The most recent example is the latest in a series of backward steps for the federal meaningful use program. The details of the program are complex, but the basic proposition is straightforward: care providers who adopt and “meaningfully use” government-certified health IT qualify for a significant taxpayer subsidy. “Meaningful use,” of course, is measured according to government-determined standards. So far, so good — but as is often the case, the execution of this costly federal policy has failed woefully to live up to the animating concept.

The trouble came when many subsidized technology vendors immediately fell short of already low government-determined standards. Care providers who spent significant dollars on “meaningful-use certified” health IT products were understandably vexed at their inability to qualify for the promised subsidies. They complained loudly and in great numbers, unintentionally serving the interests of their underperforming vendors. Government officials quickly responded by lowering those meaningful use standards and extending implementation deadlines — repeatedly. As a result, in 2014 most health IT in prevalent use, much of it federally-subsidized to the collective tune of $24 billion and counting, is incapable of so basic a task as sending an electronic patient referral from one doctor to another.

True fact: the federal government now defines as a “hardship” the use of many technologies that the very same government continues to subsidize under those repeatedly-lowered meaningful use standards. More to the point, the use of those technologies frustrate care providers, impede workflows and drive up systemic costs — precisely the opposite of the impacts the meaningful use program was created and funded to achieve.

The real mystery, of course, is why anyone puts up with this sorry state of affairs. Patients and care providers alike, most of us carrying around those ubiquitous pocket super-computers; why do we accept in healthcare the kind of retrograde IT that we’d never put up with in any other context? Why do we — taxpayers all — stand complacently by while our government pours tens of billions of our dollars into subsidies for lousy technology? Why do policymakers repeatedly lower standards and continue to pour those dollars into the pockets of technology companies whose products create problems instead of solving them?

The solution is clear: we all need to raise our expectations. The related problems of non-interoperability and obsolete technology in healthcare will not be solved by government mandates, rules or dollars. It will only be solved when doctors and their patients start demanding the same basic IT functionality in healthcare that exists in every other sector of the modern information economy.
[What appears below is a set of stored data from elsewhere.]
(** [mark_inv], keeping the numbers of the counts. *)
Ltac count_inv :=
  repeat (match goal with H : ok (Count _) _ |- _ => apply Count_int in H as [H ?] end || ok_step); mark_inv.

#[global] Instance Sticky_obligation_counts r : Sticky (readObligationCounts r).
Proof. unfold readObligationCounts. apply _. Qed.
#[global] Instance Sticky_obligation_prefix r : Sticky (readObligationPrefix r).
Proof. unfold readObligationPrefix. apply _. Qed.
#[global] Instance Sticky_high_water r : Sticky (read_high_water r).
Proof. unfold read_high_water. apply _. Qed.
#[global] Instance Sticky_last_raise r : Sticky (read_last_raise r).
Proof. unfold read_last_raise. apply _. Qed.
#[global] Instance Sticky_check_obligations r o : Sticky (check_obligations r o).
Proof. unfold check_obligations. apply _. Qed.
#[global] Instance Sticky_ReadObligationsReference r : Sticky (ReadObligationsReference r).
Proof. unfold ReadObligationsReference. apply _. Qed.

Lemma obligation_counts_ok r c :
  distinct (rv r) → ok (readObligationCounts r) c → canon (rv r) = canon (ObligationCounts_Value c).
Proof.
  intros Hd H. unfold readObligationCounts in H. count_inv. subst c. unfold ObligationCounts_Value, noteObject.
  cbn [foldl fst snd oc_Witnessed oc_Total oc_Deferred oc_CoreWitnessed oc_CoreTotal].
  same_members Hd; congruence.
Qed.

Lemma obligation_prefix_ok r s : ok (readObligationPrefix r) s → rv r = VString s.
Proof.
  unfold readObligationPrefix. rewrite ok_bind by apply _. intros (t & Ht & H). apply ok_String in Ht.
  rewrite ok_failed in H. destruct (ParseObligationPrefix _ _) as [?|?|]; [|by apply ok_Fail in H; [|apply _]|];
    rewrite ok_ret in H; by subst.
Qed.

Lemma high_water_ok r h :
  distinct (rv r) → ok (read_high_water r) h →
  canon (rv r) = canon (noteObject [("acceptanceRevision", VString (hw_AcceptanceRevision h)); ("witnessed", countValue (hw_Witnessed h))]).
Proof.
  intros Hd H. unfold read_high_water in H. count_inv. subst h. unfold noteObject.
  cbn [foldl fst snd hw_AcceptanceRevision hw_Witnessed]. same_members Hd; congruence.
Qed.

Lemma last_raise_ok r x :
  distinct (rv r) → ok (read_last_raise r) x → canon (rv r) = canon (obligation_raise_value x).
Proof.
  intros Hd H. unfold read_last_raise in H. destruct (IsNull r) eqn:Hn.
  { apply IsNull_true in Hn. rewrite ok_ret in H. subst x. by rewrite Hn. }
  mark_inv. subst x. unfold obligation_raise_value, noteObject.
  cbn [foldl fst snd or_Attempt or_Generation or_AcceptanceRevision]. same_members Hd.
Qed.
(** What the decoder grants of a record before it is validated. *)
Record decoded (rec : Record_) : Prop := {
  dec_id : ticket_parsed (rec_TicketID rec);
  dec_status : rec_Status rec ∈ Statuses;
  dec_kind : rec_Kind rec ∈ Kinds;
  dec_archived a : rec_ArchivedFrom rec = Some a → a ∈ ArchivedFroms;
  dec_priority : rec_Priority rec ∈ Priorities;
  dec_class : rec_ExecutionClass rec ∈ ExecutionClasses;
  dec_labels : labelled (rec_Milestone rec) (rec_Labels rec);
  dec_due d : rec_DueDate rec = Some d → ∃ w, ParseDate w d = Ok d;
  dec_dependencies : Z.of_nat (length (rec_Dependencies rec)) ≤ MaxDependencies;
  dec_holds : Z.of_nat (length (rec_Holds rec)) ≤ MaxHolds;
  dec_approvals : Z.of_nat (length (rec_Approvals rec)) ≤ MaxApprovals;
  dec_roles m : rec_RequiredRoles rec = Some m → stage_roles_wf m;
  dec_prerequisites : Forall (λ p, pre_Stages p ≠ [] ∧ Forall (λ s, s ∈ Stages) (pre_Stages p) ∧ pre_Obligation p ∈ Obligations)
    (rec_ExecutionPrerequisites rec);
  dec_evidence : Forall (λ a, att_Evidence a ≠ [] ∧ NoDup (att_Evidence a) ∧ blank (att_Reason a) = false) (rec_AttachedEvidence rec);
  dec_progress : Forall (λ p, ProgressMark_Validate (prg_Mark p) = None) (rec_Progress rec);
  dec_know_how : Forall entry_shape (rec_KnowHow rec);
  dec_obligations o : rec_ObligationsRef rec = Some o → obligations_wf o;
  dec_note n : rec_OperatorNote rec = Some n →
    1 ≤ Count_Int (note_Revision n) ≤ MaxOperatorNoteEvents ∧ (note_Current n = None ∨ note_Current n = Some (note_Head n));
  dec_reviews : rec_ExternalReviews rec = ∅ ∨ external_reviews_wf (rec_ExternalReviews rec);
  dec_escalations r : rec_Escalations rec = Some r → EscalationRefs_Validate r = None
}.

Lemma member_value_st0 r o key v : rv r = VObject o → Get o key = Some v → member_value r key st0 = v.
Proof.
  intros Ho Hg. unfold member_value.
  assert (ok (Field r key) (child r v key)) as Hf by (rewrite ok_Field; eauto). unfold ok in Hf. by rewrite Hf.
Qed.

Lemma operator_note_member o r n :
  rv r = VObject o → distinct (VObject o) → read_operator_note r (VObject o) st0 = Ok n →
  agrees o ("operatorNote", OperatorNoteReference_Value <$> n) ∧
  ∀ x, n = Some x → 1 ≤ Count_Int (note_Revision x) ≤ MaxOperatorNoteEvents ∧ (note_Current x = None ∨ note_Current x = Some (note_Head x)).
Proof.
  intros Ho Hd. unfold read_operator_note, Has, agrees. cbn [fst snd]. case_bool_decide as Hs.
  - destruct Hs as [v Hv]. rewrite (member_value_st0 _ _ _ _ Ho Hv). intros (x & Hx & [= <-])%obind_Ok.
    apply operator_note_ok in Hx as (Hc & Hr & Hh); [|by eapply distinct_member]. rewrite Hv.
    cbn [fmap option_fmap option_map]. rewrite Hc. split; [done|]. by intros ? [= <-].
  - intros [= <-]. split; [|done]. apply eq_None_not_Some in Hs. by rewrite Hs.
Qed.
Lemma View_observes_witness :
  v_Blockers (sample_view no_oracles "b" (sample_record "b" "P1" ["a"])) ⊆ v_Blockers (sample_view idle "b" (sample_record "b" "P1" ["a"])).
Proof.
  apply (View_observes sample_inventory "ticket:x:q:b" no_oracles idle);
    [split; [reflexivity..|intros t g r [H|H]; discriminate H|intros id [H|H]; discriminate H]|vm_compute; reflexivity..].
Defined.
Definition workerKnowHowScope (work : Record_) (p : KnowHowAddPayload) : W unit :=
  match ka_Supersedes p, ka_Attempt p, ka_Generation p with
  | Some _, _, _ =>
      refuse OutcomeUnauthorized ε "%s: WORKER may not supersede a know-how note" [AStr KnowHowWorkerSupersede]
  | None, Some attempt, Some generation =>
      let* _ := refuse_error (CheckKnowHowProvenance (ctx_KnowHowAttempts ctx) (rec_TicketID work) (ka_Attempt p) (ka_Generation p)) in
      let a := attempt_of (ctx_KnowHowAttempts ctx) attempt in
      if negb (live_generation a generation) then
        refuse OutcomeRevisionConflict CodeFenced
          "%s: /payload/attempt and /payload/generation do not name a live attempt generation" [AStr KnowHowWorkerAttemptStale]
      else if negb (ap_Holder a =s actor) then
        refuse OutcomeUnauthorized ε "%s: /payload/attempt is not held by the acting binding" [AStr KnowHowWorkerAttemptForeign]
      else match uncovered_anchor (eff_TouchPaths (rec_Effects work)) 0 (ka_Anchors p) with
      | Some i =>
          refuse OutcomeBlocked CodeOutOfScope "%s: /payload/anchors/%d is outside the ticket's effects.touchPaths"
            [AStr KnowHowWorkerAnchorScope; AInt i]
      | None => Ok tt
      end
  | None, _, _ =>
      refuse OutcomeValidationFailed CodeMalformed "%s: WORKER KNOWHOW_ADD must name its live attempt and generation"
        [AStr KnowHowWorkerAttemptRequired]
  end.
(** [ctx.create(plan, p)] up to the plan: the new record, and the queue. *)
Definition create_record (p : CreatePayload) : W (Record_ * option Queue) :=
  create_role p ;;;
  (if is_none (cp_Milestone p) && MilestoneRequired policy then
     refuse OutcomeValidationFailed CodeMilestoneRequired "policy milestones.required: CREATE must name a milestone" []
   else if MaxTicketsPerQueue <=? Inventory_Len inv then
     refuse OutcomeValidationFailed CodeLimitExceeded "queue already holds %d tickets, the §1 bound" [AInt MaxTicketsPerQueue]
   else Ok tt) ;;;
  let* t := create_token p in
  let* id := or_refuse (ParseTicketID "/payload/localToken"
    ("ticket:" +:+ QueueID_Authority (q_QueueID queue) +:+ ":" +:+ QueueID_Queue (q_QueueID queue) +:+ ":" +:+ t.1)) in
  let* work := or_refuse (clone ord (created_record p id)) in
  checkRecord None work ;;;
  revalidate work ;;;
  Ok (work, t.2).

Definition create (plan : Plan) (p : CreatePayload) : W Plan :=
  let? t := create_record p else plan in
  Ok (completed (plan <| pl_QueuePost := t.2 |>) t.1).

(** ** The target *)

(** [ctx.Inventory.Get(env.TargetID.Raw)]: a nil target is dereferenced. *)
Definition target (env : Envelope) : W Record_ :=
  match env_TargetID env with
  | None => Err NilPointer
  | Some t =>
      let* found := get inv (TicketID_Raw t) in
      match found with
      | Some pre => Ok pre
      | None => refuse OutcomeValidationFailed CodeMalformed "target %s does not exist in the queue" [AStr (TicketID_Raw t)]
      end
  end.

(** ** NOTE_SET and NOTE_CLEAR *)

Definition note_context (env : Envelope) (pre : Record_) : OperatorNoteContext :=
  mkNoteContext (Some pre) (rec_OperatorNote pre) (ctx_PriorNoteEvent ctx) (ctx_Binding ctx) true (q_QueueID queue)
    (env_RequestID env) (Envelope_Sha256 sha256 env) (ctx_Now ctx).

(** The record with its new note, and the event. *)
Definition note_record_of (env : Envelope) (pre : Record_) : W (Record_ * string) :=
  match env_Payload env with
  | PNote op text _ => if op =s OpNoteSet then noteScreen secret (ctx_Screen ctx) text else Ok tt
  | _ => Ok tt
  end ;;;
  match rec_OperatorNote pre with
  | Some ref =>
      if ctx_PriorNoteEvent ctx =s ε then
        refuse OutcomeValidationFailed CodeMissingEvidence "operator note head %s is unavailable" [AStr (note_Head ref)]
      else Ok tt
  | None => Ok tt
  end ;;;
  let* prop := note_refusal (ProposeOperatorNote (note_context env pre) (env_Raw env)) in
  let* work := clone_canonical ord pre in
  let* work := finalize pre (work <| rec_OperatorNote := Some prop.1 |>) false in
  advances_only pre work "note transition must advance only the ticket revision" ;;;
  Ok (work, prop.2).

Definition note (plan : Plan) (env : Envelope) : W Plan :=
  let? pre := target env else plan in
  let plan := plan <| pl_Pre := Some pre |> in
  let? w := note_record_of env pre else plan in
  Ok (completed (plan <| pl_DerivedEvent := Some w.2 |>) w.1).

(** ** REVIEW_RECORD and REVIEW_RESUBMIT *)

Definition review_record_of (env : Envelope) (pre : Record_) : W (Record_ * string) :=
  if rec_Status pre =s StatusArchived then
    refuse OutcomeBlocked CodeTicketState "ticket is ARCHIVED; a review requires an unarchived ticket" []
  else if negb (src_Kind (rec_Source pre) =s "NATIVE") || rec_ShadowOverlay pre then
    refuse OutcomeUnauthorized ε "a review requires a native ticket" []
  else
    match env_ExpectedRevision env with
    | Some r =>
        if r =s rec_Revision pre then Ok tt
        else refuse OutcomeRevisionConflict ε "expectedRevision %s but the canonical record is at revision %s"
               [AStr r; AStr (rec_Revision pre)]
    | None => Ok tt
    end ;;;
    match ctx_ExternalReview ctx with
    | None => refuse OutcomeValidationFailed CodeMalformed "no audited external review observation" []
    | Some x =>
        if negb (xr_Outcome x =s ε) then refuse (xr_Outcome x) (xr_Code x) "%s" [AStr (xr_Detail x)]
        else match xr_Event x with
        | Some event =>
            if negb (Sum sha256 event =s rev_Head (xr_Ref x)) then
              refuse OutcomeValidationFailed CodeMalformed "external review event does not match its reference" []
            else
              let* work := clone_canonical ord pre in
              if is_none (rec_ExternalReviews work !! xr_GateID x) &&
                 (MaxExternalReviewGates <=? Z.of_nat (size (rec_ExternalReviews work))) then
                refuse OutcomeValidationFailed CodeLimitExceeded "ticket already carries %d external review gates"
                  [AInt MaxExternalReviewGates]
              else
                let work := work <| rec_ExternalReviews := <[xr_GateID x := xr_Ref x]> (rec_ExternalReviews work) |> in
                let* work := finalize pre work false in
                advances_only pre work "review transition must advance only the ticket revision" ;;;
                Ok (work, event)
        | None => refuse OutcomeValidationFailed CodeMalformed "external review event does not match its reference" []
        end
    end.

Definition review (plan : Plan) (env : Envelope) : W Plan :=
  let? pre := target env else plan in
  let plan := plan <| pl_Pre := Some pre |> in
  let? w := review_record_of env pre else plan in
  Ok (completed (plan <| pl_DerivedEvent := Some w.2 |>) w.1).

(** ** OBLIGATIONS_* *)

(** The checks of a list, up to the first that refuses. *)
Fixpoint each_check {A} (f : A → W unit) (l : list A) : W unit :=
  match l with [] => Ok tt | a :: l' => f a ;;; each_check f l' end.

Definition screenObligations (p : ObligationPayload) : W unit :=
  if existsb secret (obligationFields p) then
    refuse OutcomeValidationFailed CodeSecretDetected
      "/payload: a title, alias, reason, path, test id, review source or witness provenance matches the secret screen; remove the secret and retry with a new request ID" []
  else Ok tt.

Definition obligationScreenFields (p : ObligationPayload) : list (string * string) := (λ s, ("/payload", s)) <$> obligationFields p.

Definition owner_change (ch : ObligationChange) : W unit :=
  if some (och_Core ch) then refuse OutcomeUnauthorized ε "changing core is OWNER-only (TOL-V0-015)" []
  else match och_Scope ch with
  | Some s =>
      if osc_Action s =s ObligationScopeAccept then
        refuse OutcomeUnauthorized ε "accepting a scope decision is OWNER-only (TOL-V0-081)" []
      else Ok tt
  | None => Ok tt
  end.

Definition ObligationScopeDecisionRequiredDetail : string := "OBLIGATION_SCOPE_DECISION_REQUIRED:".
Definition ObligationCiteRepositoryDetail : string := "OBLIGATION_CITE_REPOSITORY_UNDECLARED:".
Definition ObligationTestRepositoryDetail : string := "OBLIGATION_TEST_REPOSITORY_UNDECLARED:".

Definition scoped_change (ch : ObligationChange) : W unit :=
  if some (och_Core ch) then
    refuse OutcomeValidationFailed CodeApprovalMissing
      "%s %s: under obligations.requireScopeDecision core changes only through an accepted scope decision (TOL-V0-082)"
      [AStr ObligationScopeDecisionRequiredDetail; AStr (och_ID ch)]
  else Ok tt.

Definition cited_change (ch : ObligationChange) : W unit :=
  each_check (λ ct,
    match oci_Repository ct with
    | None => Ok tt
    | Some r =>
        if some (ObligationTestRepository policy r) then Ok tt
        else refuse OutcomeValidationFailed CodeMalformed
          "%s %s cites repository %s, which the policy's obligations.testRepositories does not declare (TOL-V0-102)"
          [AStr ObligationCiteRepositoryDetail; AStr (och_ID ch); AStr r]
    end) (default [] (och_Cites ch)).

Definition set_authority (p : ObligationSetPayload) : W unit :=
  (if role_ =s "OWNER" then Ok tt else each_check owner_change (ost_Changes p)) ;;;
  (if ObligationScopeDecisionRequired policy then each_check scoped_change (ost_Changes p) else Ok tt) ;;;
  (if ObligationCitesDeclaredRequired policy then each_check cited_change (ost_Changes p) else Ok tt).

(** The test repository a witness names is the one it resolved. *)
Definition witness_repository (w : ObligationWitnessPayload) : W unit :=
  match owp_TestRepository w with
  | None => Ok tt
  | Some r =>
      match ObligationTestRepository policy r with
      | None =>
          refuse OutcomeValidationFailed CodeMalformed
            "%s /payload/testRepository names %s, which the policy's obligations.testRepositories does not declare"
            [AStr ObligationTestRepositoryDetail; AStr r]
      | Some declared =>
          let same := match ctx_ObligationReport ctx with
            | Some c => (orc_TestRepository c =s r) && (orc_TestRepositoryPath c =s declared)
            | None => false end in
          if ctx_ObligationReplay ctx || same then Ok tt
          else refuse OutcomeRevisionConflict CodeStalePolicy
            "/payload/testRepository %s is declared at write time with a path other than the one the witness resolved; rerun the witness"
            [AStr r]
      end
  end.

(** A WORKER witnesses under its own live attempt generation. *)
Definition worker_witness (pre : Record_) (w : ObligationWitnessPayload) : W unit :=
  match owp_Attempt w, owp_Generation w with
  | Some attempt, Some generation =>
      refuse_error (CheckKnowHowProvenance (ctx_KnowHowAttempts ctx) (rec_TicketID pre) (Some attempt) (Some generation)) ;;;
      let a := attempt_of (ctx_KnowHowAttempts ctx) attempt in
      if negb (live_generation a generation) then
        refuse OutcomeRevisionConflict CodeFenced "/payload/attempt and /payload/generation do not name a live attempt generation" []
      else if negb (ap_Holder a =s actor) then refuse OutcomeUnauthorized ε "/payload/attempt is not held by the acting binding" []
      else Ok tt
  | _, _ =>
      refuse OutcomeValidationFailed CodeMalformed "/payload/attempt: a WORKER witness must name its live attempt and generation" []
  end.

Definition witness_authority (pre : Record_) (w : ObligationWitnessPayload) : W unit :=
  (if (owp_Source w =s ObligationSourceDeclared) && negb (role_ =s "OWNER") then
     refuse OutcomeUnauthorized ε "a DECLARED witness is OWNER-only (TOL-V0-015)" []
   else if (owp_Source w =s ObligationSourceReviewed) && negb (role_ =s "OWNER") then
     refuse OutcomeUnauthorized ε "a REVIEWED witness is OWNER-only (TOL-V0-073)" []
   else Ok tt) ;;;
  witness_repository w ;;;
  if role_ =s "WORKER" then worker_witness pre w
  else if some (owp_Attempt w) || some (owp_Generation w) then
    refuse OutcomeValidationFailed CodeMalformed "/payload/attempt: only a WORKER witness names an attempt" []
  else Ok tt.

Definition obligationAuthority (pre : Record_) (p : ObligationPayload) : W unit :=
  let unwitnessed := if role_ =s "WORKER" then refuse OutcomeUnauthorized ε "a WORKER may only witness a Playwright report" [] else Ok tt in
  match p with
  | PSet s => set_authority s ;;; unwitnessed
  | PSeed _ => unwitnessed
  | PWitness w => witness_authority pre w
  end.
(* ===== verification/ObligationParts.v ===== *)
(** * What the readers of obligations promise: the parts of an entry

    Every reader of [Obligations] gives back, through its writer, the value it
    read, and what it accepts is within its vocabulary. *)

From S2P Require Import Prelude Utf8 GoStd Codes Limits Value Canonical Primitives Ids.
From S2P Require Import SetsSpec PrimitivesSpec IdsSpec Parse ParseTotal ParsePrint.
From S2P Require Import ParseDoc Reader ReaderSpec Result ResultSpec Ticket Inventory Marks MarksSpec.
From S2P Require Import KnowHow KnowHowSpec RecordParts Escalations RecordCodec PartsSpec RecordSpec Obligations.
Local Open Scope Z_scope.
Local Open Scope go_scope.

(** ** Readers keep the first failure *)

#[global] Instance Sticky_ReadObligationID r : Sticky (ReadObligationID r).
Proof. unfold ReadObligationID. apply _. Qed.
#[global] Instance Sticky_alias r : Sticky (readObligationAlias r).
Proof. unfold readObligationAlias. apply _. Qed.
#[global] Instance Sticky_readNonblank max r : Sticky (readNonblank max r).
Proof. unfold readNonblank. apply _. Qed.

#[global] Instance Sticky_id_keyed_loop {A} (item : Reader → M A) id what items `{Hst : !∀ r, Sticky (item r)} :
  ∀ prev out, Sticky (id_keyed_loop item id what items prev out).
Proof. induction items; intros prev out; cbn [id_keyed_loop]; apply _. Qed.
#[global] Instance Sticky_readIDKeyed {A} r max what (item : Reader → M A) id `{Hst : !∀ r, Sticky (item r)} :
  Sticky (readIDKeyed r max what item id).
Proof. unfold readIDKeyed. apply _. Qed.
#[global] Instance Sticky_has_member {A} r key (m : Reader → M A) `{Hst : !∀ r, Sticky (m r)} : Sticky (has_member r key m).
Proof. unfold has_member. apply _. Qed.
Healthcare technology vendors, like sellers in any market, are highly susceptible to ordinary market forces. Demand 21st century performance of them and many will deliver—finally achieving the long-expected promise of IT to help revolutionize care delivery while reducing costs and improving care.

If, on the other hand, we continue to set (and subsidize) low expectations, we can bet those same vendors will be only too happy to keep failing to meet them.

Dan Haley is athenahealth’s vice president of government and regulatory affairs, responsible for all aspects of the company’s interactions with government and government officials at the federal, state, and local levels. Prior to joining athenahealth, Mr. Haley was a partner at a global law firm, where his practice focused on government and regulatory affairs and complex commercial litigation. He has held senior positions in a number of statewide political campaigns, served as general counsel to Sen. Scott Brown’s (R-Mass.) reelection committee, assistant Chief of Staff to Gov. Mitt Romney (R-Mass.), and worked at a number of national political committees. Dan is a graduate of Middlebury College and Harvard Law School.